• Work to complete: An exact transcription of the data below, complete and unaltered, is the expected answer.
....
(** Every value but [null] and [undefined] answers a property read. *)
Lemma Get_defined (v : JsValue) (name : string) :
  v <> JsNull -> v <> JsUndefined -> exists w, Get v name = Normal w.
Proof.
  intros Hnull Hundefined.
  destruct v as [| |b|n|s|elements|properties]; simpl;
    try (now elim Hnull); try (now elim Hundefined); eauto.
  - destruct (String.eqb name "length"); [eauto|].
    destruct (arrayIndex name) as [i|]; [destruct (String.get i s)|]; eauto.
  - destruct (String.eqb name "length"); [eauto|].
    destruct (arrayIndex name); eauto.
  - destruct (lookup name properties); eauto.
Qed.

(** Sanitization by the kind of value the email is *)
Lemma sanitizeCredentials_by_email (credentials email password : JsValue) :
  Get credentials "email" = Normal email ->
  Get credentials "password" = Normal password ->
  AuthValidation.sanitizeCredentials credentials
  = match email with
    | JsUndefined | JsNull =>
        Normal {| LoginCredentials.email := JsString "";
                  LoginCredentials.password :=
                    logicalOr password (JsString "") |}
    | JsString s =>
        Normal {| LoginCredentials.email :=
                    logicalOr (JsString (toLowerCase (trim s))) (JsString "");
                  LoginCredentials.password :=
                    logicalOr password (JsString "") |}
    | _ => Throw TypeError
    end.
Proof.
  unfold AuthValidation.sanitizeCredentials. intros -> ->.
  now destruct email.
Qed.

(** X4.  Sanitization fails in exactly two cases, each time with a
    [TypeError]: the input is [null] or [undefined], or its email is
    present and is not a string (it has no [trim] to call).  A missing or
    [null] email does not fail, and no password does. *)
Theorem sanitizeCredentials_throws (credentials : JsValue) :
  ((exists e, AuthValidation.sanitizeCredentials credentials = Throw e)
   <-> credentials = JsNull \/ credentials = JsUndefined
       \/ exists email,
            Get credentials "email" = Normal email
            /\ stringOrMissing email = false)
  /\ (forall e,
        AuthValidation.sanitizeCredentials credentials = Throw e ->
        e = TypeError).
Proof.
  assert (Hcases : credentials = JsNull \/ credentials = JsUndefined
                   \/ (credentials <> JsNull /\ credentials <> JsUndefined)).
  { destruct credentials; auto; right; right; split; discriminate. }
  destruct Hcases as [-> | [-> | [Hnull Hundefined]]].
  - split; [split; [auto | intros _; now exists TypeError]|].
    intros e He. cbn in He. congruence.
  - split; [split; [auto | intros _; now exists TypeError]|].
    intros e He. cbn in He. congruence.
  - destruct (Get_defined credentials "email" Hnull Hundefined)
      as [email He].
    destruct (Get_defined credentials "password" Hnull Hundefined)
      as [password Hp].
    rewrite (sanitizeCredentials_by_email _ _ _ He Hp).
    split; [split|].
    + intros [e Hthrow]. right; right. exists email.
      split; [exact He|]. now destruct email.
    + intros [Habs | [Habs | [email' [Heq Hfalse]]]];
        [contradiction | contradiction |].
      rewrite He in Heq. injection Heq as <-.
      destruct email; try discriminate; now exists TypeError.
    + intros e Hthrow. destruct email; congruence.
Qed.

(** X5.  A sanitized record has no missing field.  Its email is a string
    that is already lower-cased and trimmed, so it neither begins nor ends
    with white space; its password is the empty string or a truthy value,
    never [undefined], [null], [0] or [false]. *)
Theorem sanitized_record (credentials : JsValue) (c : LoginCredentials) :
  AuthValidation.sanitizeCredentials credentials = Normal c ->
  (exists s,
     LoginCredentials.email c = JsString s
     /\ toLowerCase s = s
     /\ trim s = s
     /\ startsClean s = true
     /\ endsClean s = true)
  /\ (LoginCredentials.password c = JsString ""
      \/ ToBoolean (LoginCredentials.password c) = true).
Proof.
  intro Hc. split.
  - destruct (sanitized_email_normalised _ _ Hc) as [s [Hemail Hfixed]].
    assert (Htrim : trim s = s).
    { rewrite <- Hfixed at 2. rewrite <- Hfixed at 1.
      now rewrite trim_toLowerCase, trim_idempotent. }
    exists s. split; [exact Hemail|].
    split; [rewrite <- Hfixed; apply toLowerCase_idempotent|].
    split; [exact Htrim|].
    rewrite <- Htrim. unfold trim. split.
    + apply trimEnd_keeps_clean, trimStart_startsClean.
    + apply trimEnd_endsClean.
  - pose proof (sanitized_password_kept _ _ Hc) as Hkept.
    unfold logicalOr in Hkept.
    destruct (ToBoolean (LoginCredentials.password c)); auto.
Qed.

Lemma sanitized_record_witness :
  (exists s,
     JsString "a b@c.d" = JsString s
     /\ toLowerCase s = s
     /\ trim s = s
     /\ startsClean s = true
     /\ endsClean s = true)
  /\ (JsString "" = JsString "" \/ ToBoolean (JsString "") = true).
Proof.
  exact (sanitized_record
           (JsObject [("email", JsString "  A b@C.d  ");
                      ("password", JsNumeric (numberOfZ 0))])
           {| LoginCredentials.email := JsString "a b@c.d";
              LoginCredentials.password := JsString "" |}
           eq_refl).
Defined.

(** Sanitization of string fields that pass the two checks *)
Lemma sanitizeCredentials_validated (credentials : JsValue) (e p : string) :
  Get credentials "email" = Normal (JsString e) ->
  Get credentials "password" = Normal (JsString p) ->
  matchesFrom AuthValidation.EMAIL_REGEX e = true ->
  (6 <= String.length p)%nat ->
  AuthValidation.sanitizeCredentials credentials
  = Normal {| LoginCredentials.email := JsString (toLowerCase e);
              LoginCredentials.password := JsString p |}.
Proof.
  intros He Hp Hmatch Hlong.
  assert (Hlower : String.eqb (toLowerCase e) "" = false).
  { destruct e; [discriminate | reflexivity]. }
  assert (Hkeep : String.eqb p "" = false).
  { destruct p; [simpl in Hlong; lia | reflexivity]. }
  rewrite (sanitizeCredentials_by_email _ _ _ He Hp).
  rewrite (trim_noSpace e (EMAIL_REGEX_noSpace e Hmatch)).
  unfold logicalOr. cbn [ToBoolean]. now rewrite Hlower, Hkeep.
Qed.

Section SanitizeAfterValidation.
Context `{JsBuiltins}.

(** X6.  Credentials with string fields that pass validation are
    sanitized to a record that passes validation again: the email is
    lower-cased (there is nothing to trim), the password is kept. *)
Theorem sanitize_after_validation (credentials : JsValue) (e p : string) :
  Get credentials "email" = Normal (JsString e) ->
  Get credentials "password" = Normal (JsString p) ->
  AuthValidation.validateLoginCredentials credentials = Normal [] ->
  AuthValidation.sanitizeCredentials credentials
  = Normal {| LoginCredentials.email := JsString (toLowerCase e);
              LoginCredentials.password := JsString p |}
  /\ AuthValidation.validateLoginCredentials
       (LoginCredentials.object
          {| LoginCredentials.email := JsString (toLowerCase e);
             LoginCredentials.password := JsString p |})
     = Normal [].
Proof.
  intros He Hp Hvalid.
  rewrite (validate_strings_table _ _ _ He Hp) in Hvalid.
  apply Normal_injective, app_eq_nil in Hvalid as [Hemail Hpassword].
  pose proof Hemail as Hmatch. apply emailErrors_none in Hmatch.
  pose proof Hpassword as Hlong. apply passwordErrors_none in Hlong.
  split.
  - now apply sanitizeCredentials_validated.
  - rewrite (validate_strings_table _ (toLowerCase e) p)
      by reflexivity.
    rewrite Hpassword, app_nil_r. f_equal.
    apply emailErrors_none.
    now rewrite (matchesFrom_toLowerCase _ _ EMAIL_REGEX_caseStable).
Qed.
....
• Answer section:
(** Every value but [null] and [undefined] answers a property read. *)
Lemma Get_defined (v : JsValue) (name : string) :
  v <> JsNull -> v <> JsUndefined -> exists w, Get v name = Normal w.
Proof.
  intros Hnull Hundefined.
  destruct v as [| |b|n|s|elements|properties]; simpl;
    try (now elim Hnull); try (now elim Hundefined); eauto.
  - destruct (String.eqb name "length"); [eauto|].
    destruct (arrayIndex name) as [i|]; [destruct (String.get i s)|]; eauto.
  - destruct (String.eqb name "length"); [eauto|].
    destruct (arrayIndex name); eauto.
  - destruct (lookup name properties); eauto.
Qed.

(** Sanitization by the kind of value the email is *)
Lemma sanitizeCredentials_by_email (credentials email password : JsValue) :
  Get credentials "email" = Normal email ->
  Get credentials "password" = Normal password ->
  AuthValidation.sanitizeCredentials credentials
  = match email with
    | JsUndefined | JsNull =>
        Normal {| LoginCredentials.email := JsString "";
                  LoginCredentials.password :=
                    logicalOr password (JsString "") |}
    | JsString s =>
        Normal {| LoginCredentials.email :=
                    logicalOr (JsString (toLowerCase (trim s))) (JsString "");
                  LoginCredentials.password :=
                    logicalOr password (JsString "") |}
    | _ => Throw TypeError
    end.
Proof.
  unfold AuthValidation.sanitizeCredentials. intros -> ->.
  now destruct email.
Qed.

(** X4.  Sanitization fails in exactly two cases, each time with a
    [TypeError]: the input is [null] or [undefined], or its email is
    present and is not a string (it has no [trim] to call).  A missing or
    [null] email does not fail, and no password does. *)
Theorem sanitizeCredentials_throws (credentials : JsValue) :
  ((exists e, AuthValidation.sanitizeCredentials credentials = Throw e)
   <-> credentials = JsNull \/ credentials = JsUndefined
       \/ exists email,
            Get credentials "email" = Normal email
            /\ stringOrMissing email = false)
  /\ (forall e,
        AuthValidation.sanitizeCredentials credentials = Throw e ->
        e = TypeError).
Proof.
  assert (Hcases : credentials = JsNull \/ credentials = JsUndefined
                   \/ (credentials <> JsNull /\ credentials <> JsUndefined)).
  { destruct credentials; auto; right; right; split; discriminate. }
  destruct Hcases as [-> | [-> | [Hnull Hundefined]]].
  - split; [split; [auto | intros _; now exists TypeError]|].
    intros e He. cbn in He. congruence.
  - split; [split; [auto | intros _; now exists TypeError]|].
    intros e He. cbn in He. congruence.
  - destruct (Get_defined credentials "email" Hnull Hundefined)
      as [email He].
    destruct (Get_defined credentials "password" Hnull Hundefined)
      as [password Hp].
    rewrite (sanitizeCredentials_by_email _ _ _ He Hp).
    split; [split|].
    + intros [e Hthrow]. right; right. exists email.
      split; [exact He|]. now destruct email.
    + intros [Habs | [Habs | [email' [Heq Hfalse]]]];
        [contradiction | contradiction |].
      rewrite He in Heq. injection Heq as <-.
      destruct email; try discriminate; now exists TypeError.
    + intros e Hthrow. destruct email; congruence.
Qed.

(** X5.  A sanitized record has no missing field.  Its email is a string
    that is already lower-cased and trimmed, so it neither begins nor ends
    with white space; its password is the empty string or a truthy value,
    never [undefined], [null], [0] or [false]. *)
Theorem sanitized_record (credentials : JsValue) (c : LoginCredentials) :
  AuthValidation.sanitizeCredentials credentials = Normal c ->
  (exists s,
     LoginCredentials.email c = JsString s
     /\ toLowerCase s = s
     /\ trim s = s
     /\ startsClean s = true
     /\ endsClean s = true)
  /\ (LoginCredentials.password c = JsString ""
      \/ ToBoolean (LoginCredentials.password c) = true).
Proof.
  intro Hc. split.
  - destruct (sanitized_email_normalised _ _ Hc) as [s [Hemail Hfixed]].
    assert (Htrim : trim s = s).
    { rewrite <- Hfixed at 2. rewrite <- Hfixed at 1.
      now rewrite trim_toLowerCase, trim_idempotent. }
    exists s. split; [exact Hemail|].
    split; [rewrite <- Hfixed; apply toLowerCase_idempotent|].
    split; [exact Htrim|].
    rewrite <- Htrim. unfold trim. split.
    + apply trimEnd_keeps_clean, trimStart_startsClean.
    + apply trimEnd_endsClean.
  - pose proof (sanitized_password_kept _ _ Hc) as Hkept.
    unfold logicalOr in Hkept.
    destruct (ToBoolean (LoginCredentials.password c)); auto.
Qed.

Lemma sanitized_record_witness :
  (exists s,
     JsString "a b@c.d" = JsString s
     /\ toLowerCase s = s
     /\ trim s = s
     /\ startsClean s = true
     /\ endsClean s = true)
  /\ (JsString "" = JsString "" \/ ToBoolean (JsString "") = true).
Proof.
  exact (sanitized_record
           (JsObject [("email", JsString "  A b@C.d  ");
                      ("password", JsNumeric (numberOfZ 0))])
           {| LoginCredentials.email := JsString "a b@c.d";
              LoginCredentials.password := JsString "" |}
           eq_refl).
Defined.

(** Sanitization of string fields that pass the two checks *)
Lemma sanitizeCredentials_validated (credentials : JsValue) (e p : string) :
  Get credentials "email" = Normal (JsString e) ->
  Get credentials "password" = Normal (JsString p) ->
  matchesFrom AuthValidation.EMAIL_REGEX e = true ->
  (6 <= String.length p)%nat ->
  AuthValidation.sanitizeCredentials credentials
  = Normal {| LoginCredentials.email := JsString (toLowerCase e);
              LoginCredentials.password := JsString p |}.
Proof.
  intros He Hp Hmatch Hlong.
  assert (Hlower : String.eqb (toLowerCase e) "" = false).
  { destruct e; [discriminate | reflexivity]. }
  assert (Hkeep : String.eqb p "" = false).
  { destruct p; [simpl in Hlong; lia | reflexivity]. }
  rewrite (sanitizeCredentials_by_email _ _ _ He Hp).
  rewrite (trim_noSpace e (EMAIL_REGEX_noSpace e Hmatch)).
  unfold logicalOr. cbn [ToBoolean]. now rewrite Hlower, Hkeep.
Qed.

Section SanitizeAfterValidation.
Context `{JsBuiltins}.

(** X6.  Credentials with string fields that pass validation are
    sanitized to a record that passes validation again: the email is
    lower-cased (there is nothing to trim), the password is kept. *)
Theorem sanitize_after_validation (credentials : JsValue) (e p : string) :
  Get credentials "email" = Normal (JsString e) ->
  Get credentials "password" = Normal (JsString p) ->
  AuthValidation.validateLoginCredentials credentials = Normal [] ->
  AuthValidation.sanitizeCredentials credentials
  = Normal {| LoginCredentials.email := JsString (toLowerCase e);
              LoginCredentials.password := JsString p |}
  /\ AuthValidation.validateLoginCredentials
       (LoginCredentials.object
          {| LoginCredentials.email := JsString (toLowerCase e);
             LoginCredentials.password := JsString p |})
     = Normal [].
Proof.
  intros He Hp Hvalid.
  rewrite (validate_strings_table _ _ _ He Hp) in Hvalid.
  apply Normal_injective, app_eq_nil in Hvalid as [Hemail Hpassword].
  pose proof Hemail as Hmatch. apply emailErrors_none in Hmatch.
  pose proof Hpassword as Hlong. apply passwordErrors_none in Hlong.
  split.
  - now apply sanitizeCredentials_validated.
  - rewrite (validate_strings_table _ (toLowerCase e) p)
      by reflexivity.
    rewrite Hpassword, app_nil_r. f_equal.
    apply emailErrors_none.
    now rewrite (matchesFrom_toLowerCase _ _ EMAIL_REGEX_caseStable).
Qed.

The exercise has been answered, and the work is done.